Paste <u>your</u> API key here. If you don't have one, go to the API management section of your account: https://account.crunchdao.com/account/api

In [3]:
client = crunchdao.Client(apikey="TFmGZ3pLNRllYyl8wGj0gO0IzskBY8v10kjVedWJBe2s9hSstzbyDwcDsrkpIqYMxO7pULSNsVIAvQeKUoxZwQAnzLVGqhYg3uEO5UYQ5oMJMAe0G18vwT4ksdh3AewF") # <= Your API key here

In [4]:
# Get the configuration of the current dataset
client.dataset_config()

{'round': {'id': 156,
  'number': 2,
  'absoluteNumber': 131,
  'start': '2023-06-23T17:00:00',
  'end': '2023-06-27T09:00:00',
  'batch': {'id': 50,
   'number': 32,
   'absoluteNumber': 34,
   'start': '2023-06-18',
   'end': '2023-07-12',
   'hackathon': False,
   'open': True,
   'over': False},
  'dataset': {'id': 11,
   'name': 'master',
   'description': 'all in one',
   'hidden': False,
   'leaderboardDisabled': False},
  'updated': True,
  'periods': {'white': 'P8D', 'red': 'P30D', 'green': 'P60D', 'blue': 'P90D'},
  'inception': '2023-06-22',
  'forcedStart': None,
  'moonsDuration': 'P7D',
  'negativePrevented': False,
  'published': True,
  'threadPoolSize': 4,
  'minimumDaysForUsableTarget': 5,
  'universeFile': 'hash_table',
  'offset': 'P0D',
  'benchmark': '^RUI',
  'columnSuffix': '',
  'metric': 'SPEARMAN',
  'targetType': 'ALPHA_V5',
  'open': False,
  'over': True,
  'batchId': 50,
  'datasetId': 11,
  'scoringStart': '2023-06-27'},
 'live': True,
 'forced_start': N

---

## 1. Download data

Each week we will provide you with four DataFrames:

- X_train contains the features;
- y_train contains the targets;
- X_test contains the features you can use in your models;
- example_prediction contains an example of the submission awaited.

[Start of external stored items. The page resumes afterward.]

(* ===== verification/Session.v ===== *)
(** * The client's sessions

    [ClientPqFsm] of [src/client/state.rs] with the exchanges of
    [src/client/handshake.rs] it is made of, for any number of connections
    that share one master key and one handshake lock. Each [await] of the code
    at which another connection can run is a step; the server's answers and
    the draws are in the events. *)

From S2P Require Import Prelude Cipher Frame Shaper Cookie Token Crypto Handlers Handshake UploadLoop.

Definition MASTER_RESUME_WINDOW_SECS : Z := 1170.

(** ** Exchanges with the server *)

(** What comes back for a POST. The wait for the head of the answer has a time
    limit, so there is none, or a status and the chunks of a body, which then
    ends, fails, or stops without doing either. *)
Inductive Answer : Type :=
| NoAnswer (e : string)
| Answered (status : Z) (chunks : list bytes)
| Broken (status : Z) (chunks : list bytes) (e : string)
| Stalled (status : Z) (chunks : list bytes).

Definition is_success (status : Z) : bool := (200 <=? status) && (status <=? 299).

(** It drains the body of a refusal, however that ends. *)
Definition check_response_status (status : Z) (context : string) : Res string unit :=
  if is_success status then Ok tt else Err context.

Section exchanges.
Context `{P : Aead} `{B64 : Base64} `{X : PqCrypto} `{B122 : Base122}.

(** Whether the loop that reads the ServerHello is done with these chunks. *)
Fixpoint hello_read (c : AesFrameCipher) (enc : EncodingType) (chunks : list bytes) (body_buf : bytes) : bool :=
  match chunks with
  | [] => false
  | chunk :: chunks =>
      match decode_from_buffer (C := aes_frame_cipher c) (body_buf ++ chunk) enc with
      | (Ok None, body_buf) => hello_read c enc chunks body_buf
      | _ => true
      end
  end.

(** [perform_pq_handshake] without its store; [server] answers the Cookie
    header and the body. No timeout covers the body, neither the ServerHello
    nor what [check_response_status] drains: with [None] it waits for a body
    that stopped. *)
Definition perform_pq_handshake (traffic : TrafficConfig) (server_pk : bytes) (draws : ClientDraws)
    (server : bytes -> bytes -> Answer) : option (Res string PqSessionTicket) :=
  match make_client_hello traffic server_pk draws with
  | Ok (handshake_cookie, client_hello_frame, secrets) =>
      let read := hello_read (cs_cipher secrets) (encoding_type traffic) in
      let finish status chunks :=
        let? _ := check_response_status status "server rejected handshake" in
        finish_handshake traffic secrets chunks in
      match server handshake_cookie client_hello_frame with
      | NoAnswer e => Some (Err e)
      | Answered status chunks => Some (finish status chunks)
      | Broken status chunks e =>
          Some (if is_success status && negb (read chunks []) then Err e else finish status chunks)
      | Stalled status chunks => if is_success status && read chunks [] then Some (finish status chunks) else None
      end
  | Err e => Some (Err e)
  | Panic => Some Panic
  end.

Record ConnectDraws : Type := mkConnectDraws {
  cn_stream_id : bytes;
  cn_nonce1 : bytes;
  cn_nonce2 : bytes;
  cn_nonces : Z -> bytes;
  cn_draw : Z -> Z -> Z
}.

There are 4 targets you need to predict: target_w, target_r, target_g, and target_b.

You can either download the data in the *.csv* or *.parquet* extension.
The *.csv* will take longer to download and take up more space in the RAM.

In [5]:
# Chose a file format between parquet and csv 
file_format = 'parquet'

# Download current dataset
client.download_data(directory=".", file_format=file_format)

['./X_train.parquet',
 './y_train.parquet',
 './X_test.parquet',
 './example_submission.parquet']

In [6]:
if file_format == 'parquet':
  # Data for training
  train_features = pd.read_parquet(f'./X_train.{file_format}')
  # Data for which you will submit your prediction
  test_data = pd.read_parquet(f'./X_test.{file_format}')
  # Targets use for your supervised training
  train_targets = pd.read_parquet(f'./y_train.{file_format}')
  # Exemple of an awaited submission
  example_submission = pd.read_parquet(f'./example_submission.{file_format}')
elif file_format == 'csv':
  # Data for training
  train_features = pd.read_csv(f'./X_train.{file_format}')
  # Data for which you will submit your prediction
  test_data = pd.read_csv(f'./X_test.{file_format}')
  # Targets use for your supervised training
  train_targets = pd.read_csv(f'./y_train.{file_format}')
  # Exemple of an awaited submission
  example_submission = pd.read_csv(f'./example_submission.{file_format}')

In [7]:
# Merge train_features and train_targets for ease of use
train_data = pd.merge(train_features, train_targets, on=['id', 'Moons'], how='inner')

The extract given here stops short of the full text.